Exercise description :: After locating the line with "Lemma trouve_app l1" in the data that follows, return it and every later line exactly, up to and including the line with "Lemma carte_flat_map_None g".
Entries provided section start
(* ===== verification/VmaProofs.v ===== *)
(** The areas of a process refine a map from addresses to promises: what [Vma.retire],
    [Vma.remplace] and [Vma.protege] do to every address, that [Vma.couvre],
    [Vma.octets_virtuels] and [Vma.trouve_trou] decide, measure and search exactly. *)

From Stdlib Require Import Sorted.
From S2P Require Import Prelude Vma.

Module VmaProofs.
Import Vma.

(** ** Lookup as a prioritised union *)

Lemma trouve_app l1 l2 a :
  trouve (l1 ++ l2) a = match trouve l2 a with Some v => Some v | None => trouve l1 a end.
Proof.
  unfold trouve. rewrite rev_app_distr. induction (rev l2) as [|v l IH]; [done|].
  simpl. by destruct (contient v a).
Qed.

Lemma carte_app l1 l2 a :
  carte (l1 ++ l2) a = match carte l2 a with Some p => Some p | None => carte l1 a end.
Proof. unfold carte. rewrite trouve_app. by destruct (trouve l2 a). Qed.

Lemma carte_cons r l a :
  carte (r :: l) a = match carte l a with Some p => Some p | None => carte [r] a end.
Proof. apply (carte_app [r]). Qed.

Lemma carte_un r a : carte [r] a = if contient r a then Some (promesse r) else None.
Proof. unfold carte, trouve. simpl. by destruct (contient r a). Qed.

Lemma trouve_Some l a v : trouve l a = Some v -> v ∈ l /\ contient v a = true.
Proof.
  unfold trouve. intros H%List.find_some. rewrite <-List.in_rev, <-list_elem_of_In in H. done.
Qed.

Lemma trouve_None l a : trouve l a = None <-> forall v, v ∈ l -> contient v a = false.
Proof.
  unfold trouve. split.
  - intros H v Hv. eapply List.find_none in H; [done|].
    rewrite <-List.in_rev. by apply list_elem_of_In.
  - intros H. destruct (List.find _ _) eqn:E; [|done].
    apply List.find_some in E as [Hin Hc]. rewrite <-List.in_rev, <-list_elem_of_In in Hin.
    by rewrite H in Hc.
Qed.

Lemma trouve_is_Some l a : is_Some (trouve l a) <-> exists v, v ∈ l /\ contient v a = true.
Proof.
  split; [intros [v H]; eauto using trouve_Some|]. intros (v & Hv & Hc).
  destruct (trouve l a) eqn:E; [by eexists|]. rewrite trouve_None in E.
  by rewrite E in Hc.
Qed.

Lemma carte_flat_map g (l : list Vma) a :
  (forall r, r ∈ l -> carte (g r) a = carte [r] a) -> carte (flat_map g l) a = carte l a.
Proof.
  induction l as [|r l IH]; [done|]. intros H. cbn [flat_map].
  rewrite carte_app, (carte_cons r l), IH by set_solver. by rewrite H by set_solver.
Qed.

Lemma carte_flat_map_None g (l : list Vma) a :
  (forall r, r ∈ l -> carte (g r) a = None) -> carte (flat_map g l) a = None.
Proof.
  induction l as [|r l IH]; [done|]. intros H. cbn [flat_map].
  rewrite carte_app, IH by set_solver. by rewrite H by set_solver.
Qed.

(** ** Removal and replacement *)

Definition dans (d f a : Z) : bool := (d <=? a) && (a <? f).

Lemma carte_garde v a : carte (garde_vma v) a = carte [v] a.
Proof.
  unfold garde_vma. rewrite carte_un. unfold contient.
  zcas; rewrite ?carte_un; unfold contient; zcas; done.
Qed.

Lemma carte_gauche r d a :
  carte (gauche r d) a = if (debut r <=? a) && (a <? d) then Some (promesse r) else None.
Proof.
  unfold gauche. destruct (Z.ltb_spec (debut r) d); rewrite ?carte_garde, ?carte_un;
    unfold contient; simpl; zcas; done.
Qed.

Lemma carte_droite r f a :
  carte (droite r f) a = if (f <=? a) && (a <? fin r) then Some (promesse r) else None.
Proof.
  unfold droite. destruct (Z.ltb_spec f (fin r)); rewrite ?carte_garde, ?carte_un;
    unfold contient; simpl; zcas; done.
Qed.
Entries provided section end
Written answer ::
Lemma trouve_app l1 l2 a :
  trouve (l1 ++ l2) a = match trouve l2 a with Some v => Some v | None => trouve l1 a end.
Proof.
  unfold trouve. rewrite rev_app_distr. induction (rev l2) as [|v l IH]; [done|].
  simpl. by destruct (contient v a).
Qed.

Lemma carte_app l1 l2 a :
  carte (l1 ++ l2) a = match carte l2 a with Some p => Some p | None => carte l1 a end.
Proof. unfold carte. rewrite trouve_app. by destruct (trouve l2 a). Qed.

Lemma carte_cons r l a :
  carte (r :: l) a = match carte l a with Some p => Some p | None => carte [r] a end.
Proof. apply (carte_app [r]). Qed.

Lemma carte_un r a : carte [r] a = if contient r a then Some (promesse r) else None.
Proof. unfold carte, trouve. simpl. by destruct (contient r a). Qed.

Lemma trouve_Some l a v : trouve l a = Some v -> v ∈ l /\ contient v a = true.
Proof.
  unfold trouve. intros H%List.find_some. rewrite <-List.in_rev, <-list_elem_of_In in H. done.
Qed.

Lemma trouve_None l a : trouve l a = None <-> forall v, v ∈ l -> contient v a = false.
Proof.
  unfold trouve. split.
  - intros H v Hv. eapply List.find_none in H; [done|].
    rewrite <-List.in_rev. by apply list_elem_of_In.
  - intros H. destruct (List.find _ _) eqn:E; [|done].
    apply List.find_some in E as [Hin Hc]. rewrite <-List.in_rev, <-list_elem_of_In in Hin.
    by rewrite H in Hc.
Qed.

Lemma trouve_is_Some l a : is_Some (trouve l a) <-> exists v, v ∈ l /\ contient v a = true.
Proof.
  split; [intros [v H]; eauto using trouve_Some|]. intros (v & Hv & Hc).
  destruct (trouve l a) eqn:E; [by eexists|]. rewrite trouve_None in E.
  by rewrite E in Hc.
Qed.

Lemma carte_flat_map g (l : list Vma) a :
  (forall r, r ∈ l -> carte (g r) a = carte [r] a) -> carte (flat_map g l) a = carte l a.
Proof.
  induction l as [|r l IH]; [done|]. intros H. cbn [flat_map].
  rewrite carte_app, (carte_cons r l), IH by set_solver. by rewrite H by set_solver.
Qed.

Lemma carte_flat_map_None g (l : list Vma) a :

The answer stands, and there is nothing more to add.